[Collection entries]
------------------------------------------------
(* ===== verification/Gateway.v ===== *)
(** The gateway for HTTPS connections ([machine/src/virtio/https_gateway.rs],
    [tls_proxy/mod.rs], [upstream.rs]).

    A guest's connection to port 443 speaks TLS, which a proxy terminates, or
    announces a host in a line and goes on in the clear; either way the bytes go on
    to the host over TLS, or in the clear to a host that terminates TLS itself.
    [rustls] is not part of the repository: the two ends of a TLS connection are
    the classes [TlsServer] and [TlsClient].  A tracer is its capacity and the
    recorder it shares.  Loops the peer drives run on a bound ([LoopBound]). *)
From Stdlib Require Import String.
From S2P Require Import Prelude Words Wp Invariant VirtioConsole Dtb HostNet Frames Tcp TcpProps Dns.
From S2P Require Import SlirpInvariant HostFs Trace Text Secrets Http Syscalls.

Definition PREAMBLE_PREFIX : list Z := as_bytes "VPOD-CONNECT ".
Definition PREAMBLE_MAX : nat := 280.
Definition BUF_SIZE : nat := Z.to_nat 16384.

Inductive UpstreamMode : Type := TerminateHere | HostTerminates.
(** [from_env], the value of [VPOD_HOST_TLS] given ([None] when it is not set). *)
Definition mode_from_env (value : option (list Z)) : UpstreamMode :=
  match value with
  | Some value => if negb (bool_decide (value = [48])) && negb (bool_decide (value = [])) then HostTerminates else TerminateHere
  | None => TerminateHere
  end.

Inductive UpstreamStatus : Type := UpOpen | UpClosed | UpFailed.

(** [ServerConnection], its buffers unlimited.  [read_tls] and [write_tls] move
    records, [reader] and [writer] plaintext. *)
Class TlsServer (T SC : Type) := {
  server_new : SC -> option T;
  server_read_tls : list Z -> T -> option nat * T;
  server_process : T -> bool * T;
  server_handshaking : T -> bool;
  server_name : T -> option (list Z);
  server_read : nat -> T -> option (list Z) * T;
  server_write_all : list Z -> T -> bool * T;
  server_close_notify : T -> T;
  server_wants_write : T -> bool;
  server_write_tls : T -> option (list Z) * T
}.

(** [ClientConnection], its buffers unlimited, and [ServerName::try_from]. *)
Class TlsClient (K CC H Tcp : Type) := {
  valid_server_name : list Z -> bool;
  client_new : CC -> list Z -> option K;
  client_handshaking : K -> bool;
  client_wants_write : K -> bool;
  client_write_tls : Tcp -> ST (K * H) (Result nat ErrorKind);
  client_read_tls : Tcp -> ST (K * H) (Result nat ErrorKind);
  client_process : K -> bool * K;
  client_read : nat -> K -> option (list Z) * K;
  client_write_all : list Z -> K -> bool * K
}.

(** ** [Upstream] *)

Inductive Wire (K : Type) : Type := WTls (client : K) | WPlain (outbound : list Z).
Arguments WTls {K}.
Arguments WPlain {K}.

Record Upstream (K Tcp : Type) := mkUp {
  socket : Tcp;
  wire : Wire K;
  inbound : list Z;
  delivered_plaintext : bool
}.
Arguments mkUp {K Tcp}.
Arguments socket {K Tcp}.
Arguments wire {K Tcp}.
Arguments inbound {K Tcp}.
Arguments delivered_plaintext {K Tcp}.
#[export] Instance Upstream_eta {K Tcp} : Eta (Upstream K Tcp) := fun u => mkUp (socket u) (wire u) (inbound u) (delivered_plaintext u).

(** The line that announces a host in the clear. *)
Definition preamble (host : list Z) (port : Z) : list Z := PREAMBLE_PREFIX ++ host ++ [32] ++ display port ++ [10].

(** The host's answer to an error. *)
Definition fault (usable : bool) : UpstreamStatus := if usable then UpClosed else UpFailed.

Section Upstream.
Context {LB : LoopBound} {H Udp Tcp K CC : Type} {HN : HostNet H Udp Tcp} {TC : TlsClient K CC H Tcp} {LO : Layouts TcpKey}.
Abbreviation Up := (Upstream K Tcp).
Abbreviation M := (ST (Up * H)).

Definition up_connect (mode : UpstreamMode) (config : CC) (ip : list Z) (port : Z) (host : list Z) : ST H (option Up) :=
  if negb (valid_server_name host) then mret None
  else
    s ← tcp_connect ip port;
    match s with
    | None => mret None
    | Some s =>
        mret (match mode with
              | TerminateHere => (fun k => mkUp s (WTls k) [] false) <$> client_new config host
              | HostTerminates => Some (mkUp s (WPlain (preamble host port)) [] false)
              end)
    end.

Definition up_handshaking (u : Up) : bool := match wire u with WTls k => client_handshaking k | WPlain _ => false end.

Definition send_plaintext (bytes : list Z) (u : Up) : bool * Up :=
  match wire u with
  | WTls k => let (ok, k) := client_write_all bytes k in (ok, u <| wire := WTls k |>)
  | WPlain outbound => (true, u <| wire := WPlain (outbound ++ bytes) |>)
  end.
------------------------------------------------
◆ Brief ◆
Which lines above hold the string "mret"? Show each of them.

◆ Result ◆
  if negb (valid_server_name host) then mret None
    | None => mret None
        mret (match mode with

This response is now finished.